Although the recent history of antitrust provides ample evidence that the popularity of an antitrust doctrine does not guarantee its economic rationality, I argue below that the rule against price fixing deserves the widespread assent it has received. Both logic and empirical evidence cut sharply against an economic argument for repeal of the rules against price fixing.

Further, at least two of the most prominent scholars in the Austrian and libertarian traditions do not share the new critics' enthusiasm for price fixing.
Before examining the arguments of the new critics, a brief explanation of the existing rules against price fixing is in order.

Antitrust Doctrine and Neoclassical Economics

Section 1 of the Sherman Act declares illegal every contract, combination.. .or conspiracy, in restraint of trade." As currently interpreted, the principal effect of this statute is to prohibit "naked" price-fixing agreements, defined as agreements among competitors that set the price at which they will sell their products and that are not accompanied by any significant integration of the firms' productive activities. (Because prices may also be fixed by agreements to rig bids or to allocate customers, the term "price fixing" as used in this article includes these practices.)

A naked price-fixing agreement is, in effect, an agreement to act as a cartel.
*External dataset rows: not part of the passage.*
(* ===== verification/JsonValue.v ===== *)
(** * JSON values as data

    Decidable equality of [serde_json::Value], and its prefix code for the
    witnesses, both by way of stdpp's generic trees. *)

From stdpp Require Import countable.
From S2P Require Import Prelude Digest Codec Input.

(** A value as a tree whose leaves are tagged strings. *)
Fixpoint value_to_tree (v : Value) : gen_tree (N * string) :=
  match v with
  | VNull => GenLeaf (0%N, "")
  | VBool b => GenLeaf (if b then 1%N else 2%N, "")
  | VNumber text => GenLeaf (3%N, text)
  | VString s => GenLeaf (4%N, s)
  | VArray l => GenNode 0 (value_to_tree <$> l)
  | VObject fields => GenNode 1 ((λ '(k, v), GenNode 0 [GenLeaf (4%N, k); value_to_tree v]) <$> fields)
  end.

Definition leaf_to_value (leaf : N * string) : Value :=
  let '(tag, text) := leaf in
  if (tag =? 0)%N then VNull else if (tag =? 1)%N then VBool true
  else if (tag =? 2)%N then VBool false else if (tag =? 3)%N then VNumber text
  else VString text.

Fixpoint tree_to_value (t : gen_tree (N * string)) : Value :=
  match t with
  | GenLeaf leaf => leaf_to_value leaf
  | GenNode 0 l => VArray (tree_to_value <$> l)
  | GenNode _ l =>
      VObject ((λ t, match t with
                     | GenNode _ [GenLeaf (_, k); v] => (k, tree_to_value v)
                     | _ => ("", VNull)
                     end) <$> l)
  end.

(** Induction over values, through arrays and objects. *)
Lemma Value_nested_ind (P : Value → Prop) :
  P VNull → (∀ b, P (VBool b)) → (∀ t, P (VNumber t)) → (∀ s, P (VString s)) →
  (∀ l, Forall P l → P (VArray l)) → (∀ fields, Forall (λ f, P f.2) fields → P (VObject fields)) →
  ∀ v, P v.
Proof.
  intros Hnull Hbool Hnum Hstr Harr Hobj. fix IH 1. intros [|b|t|s|l|fields].
  - exact Hnull.
  - apply Hbool.
  - apply Hnum.
  - apply Hstr.
  - apply Harr. induction l as [|v l IHl]; constructor; [apply IH|apply IHl].
  - apply Hobj. induction fields as [|[k v] fields IHf]; constructor; [apply IH|apply IHf].
Qed.

Lemma tree_to_value_to_tree v : tree_to_value (value_to_tree v) = v.
Proof.
  induction v as [|[]|t|s|l Hl|fields Hf] using Value_nested_ind; try done; cbn; f_equal.
  - induction Hl as [|v l Hv _ IH]; [done|]. cbn. by rewrite Hv, IH.
  - induction Hf as [|[k v] fields Hv _ IH]; [done|]. cbn in *. by rewrite Hv, IH.
Qed.

#[global] Instance Value_eq_dec : EqDecision Value.
Proof.
  intros v w. destruct (decide (value_to_tree v = value_to_tree w)) as [Heq|Hne].
  - left. by rewrite <-(tree_to_value_to_tree v), Heq, tree_to_value_to_tree.
  - right. congruence.
Defined.

#[global] Instance codec_value : Codec Value.
Proof.
  refine (codec_via (B := list (N * N * option (N * string)))
    (λ v, (λ x, match x with
                | inl (n, m) => (N.of_nat n, N.of_nat m, None)
                | inr leaf => (0%N, 0%N, Some leaf)
                end) <$> gen_tree_to_list (value_to_tree v))
    (λ l, t ← gen_tree_of_list [] ((λ '(n, m, o), match o with
                | None => inl (N.to_nat n, N.to_nat m)
                | Some leaf => inr leaf
                end) <$> l);
          Some (tree_to_value t)) _).
  abstract (intros v; rewrite <-list_fmap_compose;
    rewrite <-(app_nil_r (_ <$> _));
    assert (∀ l : list (nat * nat + N * string),
      (((λ '(n, m, o), match o with
          | None => inl (N.to_nat n, N.to_nat m) | Some leaf => inr leaf end) ∘
        (λ x, match x with
          | inl (n, m) => (N.of_nat n, N.of_nat m, None)
          | inr leaf => (0%N, 0%N, Some leaf) end)) <$> l) = l) as ->
      by (intros l; induction l as [|[[n m]|leaf] l IH]; cbn; rewrite ?IH, ?Nat2N.id; done);
    rewrite gen_tree_of_to_list; cbn; by rewrite tree_to_value_to_tree).
Defined.
(** [None] is the error "invalid completion delivery transition". *)
Definition apply (session : Uuid) (deliveries : gmap Uuid CompletionDelivery.t) (event : t) :
    option (gmap Uuid CompletionDelivery.t) :=
  match event with
  | Armed request command =>
      match deliveries !! request with
      | None =>
          Some (<[request := CompletionDelivery.mk (hook_id session request) command
                               DeliveryState.Pending]> deliveries)
      | Some _ => None
      end
  | Claimed payload =>
      match deliveries !! CompletionPayload.request payload with
      | Some delivery =>
          if (CompletionPayload.session payload =? session)%N
             && (CompletionPayload.delivery_id payload =? CompletionDelivery.id delivery)%N
             && bool_decide (CompletionDelivery.state delivery = DeliveryState.Pending)
          then Some (<[CompletionPayload.request payload :=
                 delivery <| CompletionDelivery.state := DeliveryState.Attempted payload interrupted |>]>
                 deliveries)
          else None
      | None => None
      end
  | Finished request result =>
      match deliveries !! request with
      | Some delivery =>
          match CompletionDelivery.state delivery with
          | DeliveryState.Attempted payload previous =>
              if bool_decide (previous = interrupted)
              then Some (<[request :=
                     delivery <| CompletionDelivery.state := DeliveryState.Attempted payload result |>]>
                     deliveries)
              else None
          | DeliveryState.Pending => None
          end
      | None => None
      end
  end.

(** The journal's deliveries after a sequence of events. *)
Fixpoint replay (session : Uuid) (deliveries : gmap Uuid CompletionDelivery.t) (events : list t) :
    option (gmap Uuid CompletionDelivery.t) :=
  match events with
  | [] => Some deliveries
  | event :: events => d ← apply session deliveries event; replay session d events
  end.
End apply.
End DeliveryEvent.

(** ** Shell jobs (manual.rs) *)

Definition MAX_COMMAND_BYTES : N := 65536.

(** [str::contains('\0')] *)
Definition contains_nul (s : string) : bool := negb (str_forallb (λ c, negb (ascii_is 0 c)) s).

Module ShellSpec.
Record t : Type := mk {
  command : string;
  expected_task : option Uuid;
  scope_revision : option N;
  timeout_ms : N;
  output_bytes : N;
}.
#[global] Instance eq_dec : EqDecision t.
Proof. solve_decision. Defined.

Definition validate (s : t) : result unit StoreError.t :=
  let? _ := reject_if
    (trim_is_empty s.(command) || (MAX_COMMAND_BYTES <? str_len s.(command))%N
     || contains_nul s.(command)
     || (s.(timeout_ms) =? 0)%N || (300000 <? s.(timeout_ms))%N
     || (s.(output_bytes) =? 0)%N || (1024 * 1024 <? s.(output_bytes))%N)
    (StoreError.Invalid "shell command or execution bounds are invalid") in
  reject_if (bool_decide (is_Some s.(scope_revision)) && bool_decide (s.(expected_task) = None))
    (StoreError.Invalid "shell scope requires its task identity").
End ShellSpec.

Module ManualJob.
Record t : Type := mk {
  job : Uuid;
  task : option Uuid;
  before : Digest;
  origin : Digest;
  environment : Digest;
  started_ms : N;
  scope_revision : option N;
}.
#[global] Instance eq_dec : EqDecision t.
Proof. solve_decision. Defined.
End ManualJob.

(** ** Auxiliary turns (auxiliary.rs) *)

Module AuxiliaryKind.
Inductive t : Type := Conversation | Reflection | Question | Handoff.
#[global] Instance eq_dec : EqDecision t.
Proof. solve_decision. Defined.
End AuxiliaryKind.

Module AuxiliaryContext.
Inductive t : Type := Clean | CurrentConversation.
#[global] Instance eq_dec : EqDecision t.
Proof. solve_decision. Defined.
End AuxiliaryContext.

Module AuxiliaryLimits.
Record t : Type := mk { model_calls : N; tokens : N; elapsed_ms : N }.
#[global] Instance eq_dec : EqDecision t.
Proof. solve_decision. Defined.
Definition default : t := mk 32 256000 600000.
End AuxiliaryLimits.

Module AuxiliarySpec.
Record t : Type := mk {
  kind : AuxiliaryKind.t;
  context : AuxiliaryContext.t;
  review : option Digest;
  limits : AuxiliaryLimits.t;
}.
#[global] Instance eq_dec : EqDecision t.
Proof. solve_decision. Defined.

Definition visible (s : t) : bool :=
  match s.(kind) with
  | AuxiliaryKind.Conversation | AuxiliaryKind.Reflection => true
  | _ => false
  end.

Definition validate (s : t) : result unit StoreError.t :=
  let l := s.(limits) in
  reject_if
    ((AuxiliaryLimits.model_calls l =? 0)%N || (32 <? AuxiliaryLimits.model_calls l)%N
     || (AuxiliaryLimits.tokens l =? 0)%N || (256000 <? AuxiliaryLimits.tokens l)%N
     || (AuxiliaryLimits.elapsed_ms l =? 0)%N || (600000 <? AuxiliaryLimits.elapsed_ms l)%N)
    (StoreError.Invalid "auxiliary limits exceed the supported bounds").
End AuxiliarySpec.

Definition ordinary_conversation_spec : AuxiliarySpec.t :=
  AuxiliarySpec.mk AuxiliaryKind.Conversation AuxiliaryContext.CurrentConversation None
    AuxiliaryLimits.default.

(** ** Submissions (submission.rs) *)

Module Schedule.
Inductive t : Type := Queue | Steer.
#[global] Instance eq_dec : EqDecision t.
Proof. solve_decision. Defined.
Definition default : t := Queue.
End Schedule.

Module OrdinaryKind.
Inductive t : Type := Information | Action.
#[global] Instance eq_dec : EqDecision t.
Proof. solve_decision. Defined.
Definition as_tag (k : t) : string :=
  match k with Information => "information" | Action => "action" end.
End OrdinaryKind.

(** [parse_ordinary_kind] on the JSON value of the classifier's text: an object with
    the one field [kind] ([deny_unknown_fields]), or its sequence form. *)
Definition classifier_kind (output : option Value) : option string :=
  match output with
  | Some (VObject [(key, VString kind)]) => if str_eqb key "kind" then Some kind else None
  | Some (VArray [VString kind]) => Some kind
  | _ => None
  end.

Definition parse_ordinary_kind (output : option Value) : option OrdinaryKind.t :=
  kind ← classifier_kind output;
  if str_eqb kind "information" then Some OrdinaryKind.Information
  else if str_eqb kind "action" then Some OrdinaryKind.Action
  else None.

Module WorkIntent.
Inductive t : Type :=
| Ordinary (limits : Limits.t) (policy : Digest) (schedule : Schedule.t)
| Shell (spec : ShellSpec.t)
| Auxiliary (spec : AuxiliarySpec.t)
| NewTask (limits : Limits.t) (policy : Digest)
| Continue (task : Uuid) (scope_revision : N) (schedule : Schedule.t).
#[global] Instance eq_dec : EqDecision t.
Proof. solve_decision. Defined.
End WorkIntent.

Module SubmissionStatus.
Inductive t : Type :=
| Queued | Running
| Finished (task : option Uuid) (outcome : option Outcome.t) (error : option string)
| Cancelled | Interrupted.
#[global] Instance eq_dec : EqDecision t.
Proof. solve_decision. Defined.
Definition pending (s : t) : bool := match s with Queued | Running => true | _ => false end.
End SubmissionStatus.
Within the familiar framework of neoclassical economics, the case against cartels is quite straightforward. A cartel agreement threatens to reduce the amount of a product available for purchase and to increase its price, thereby distorting the functioning of the marketplace by causing resources to be switched from production of the affected product to other, less highly valued uses. The social benefits from naked price fixing are thought to be small or nonexistent since there is no integration of the firms' activities.

Antitrust law does not condemn all agreements among horizontal competitors. Some horizontal agreements, under some circumstances, hold out the possibility of generating cost savings or other efficiencies that benefit consumers. An example would bean agreement among competitors to form a joint venture to conduct research and development activities that would not otherwise be undertaken. In such a case, a court would proceed under the "rule of reason" and attempt to weigh the likely efficiency gains against any likely anticompetitive effects in order to determine the agreement's legality.

By comparison, naked price-fixing agreements, once proved, are illegal per se; the law requires no elaborate inquiry as to the precise harm they have caused or the business excuse for their use. The neoclassical view of the costs and benefits associated with naked price fixing supports the presumption in antitrust law that such agreements restrain trade.

The New Critics' Economic Case

Accepting the neoclassical model for purposes of argument, Armentano, Smith, and others hold that the law seriously overestimates the costs of price fixing and fails to recognize its benefits. More fundamentally, some of the new critics argue that it is beyond the ability of judges and juries to perform the neoclassical benefit-cost analysis embedded in both the per se rule and the rule of reason.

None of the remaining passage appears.